Copy out the entries below exactly as they stand, but only from the line containing "- split; [discriminate" through the line containing "rewrite <- reachesBoundary_spec.".

*** Opening RECORDS PROVIDED ***

Lemma collectUntil_ext (f g : Elem -> bool) (l : list Elem) :
  (forall c, c ∈ l -> f c = g c) ->
  HeadingParser.collectUntil f l = HeadingParser.collectUntil g l.
Proof.
  induction l as [| c r IH]; intros H; simpl.
  - reflexivity.
  - rewrite <- (H c) by apply list_elem_of_here.
    destruct (f c); [reflexivity|].
    f_equal. apply IH. intros x Hx. apply H. now apply list_elem_of_further.
Qed.

Lemma reachesBoundary_spec (L : Z) (e : Elem) :
  HeadingParser.reachesBoundary (Some L) e = true <-> endsSection L e.
Proof.
  unfold HeadingParser.reachesBoundary, endsSection.
  destruct (HeadingSection.getHeadingLevelFromTag (tag e)) as [l|].
  - rewrite Z.leb_le. split.
    + intros H. eauto.
    + intros (l' & [= <-] & H). exact H.
  - split; [discriminate | intros (l' & [=] & _)].
Qed.

Lemma reachesBoundary_false (L : Z) (e : Elem) :
  HeadingParser.reachesBoundary (Some L) e = false <-> ~ endsSection L e.
Proof.
  rewrite <- reachesBoundary_spec. destruct (HeadingParser.reachesBoundary _ _); split;
    intros; try congruence; try tauto.
Qed.

Lemma insertSorted_elem x y l :
  y ∈ HeadingParserService.insertSorted x l -> y = x \/ y ∈ l.
Proof.
  induction l as [| z r IH]; simpl.
  - rewrite list_elem_of_singleton. auto.
  - destruct (precedes z x || negb (precedes x z)).
    + rewrite !elem_of_cons. intros [-> | H]; auto.
      destruct (IH H); auto.
    + rewrite !elem_of_cons. tauto.
Qed.

Lemma sortByDocumentOrder_elem y l :
  y ∈ HeadingParserService.sortByDocumentOrder l -> y ∈ l.
Proof.
  unfold HeadingParserService.sortByDocumentOrder.
  assert (G : forall acc, y ∈ fold_left
                (fun sorted x => HeadingParserService.insertSorted x sorted) l acc ->
              y ∈ acc \/ y ∈ l).
  { induction l as [| x r IH]; intros acc; simpl.
    - auto.
    - intros H. destruct (IH _ H) as [H1 | H1].
      + destruct (insertSorted_elem _ _ _ H1) as [-> | H2].
        * right. apply list_elem_of_here.
        * auto.
      + right. now apply list_elem_of_further. }
  intros H. destruct (G _ H) as [H1 | H1]; [inversion H1 | exact H1].
Qed.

*** Closing RECORDS PROVIDED ***

ANSWER SPACE:
  - split; [discriminate | intros (l' & [=] & _)].
Qed.

Lemma reachesBoundary_false (L : Z) (e : Elem) :
  HeadingParser.reachesBoundary (Some L) e = false <-> ~ endsSection L e.
Proof.
  rewrite <- reachesBoundary_spec. destruct (HeadingParser.reachesBoundary _ _); split;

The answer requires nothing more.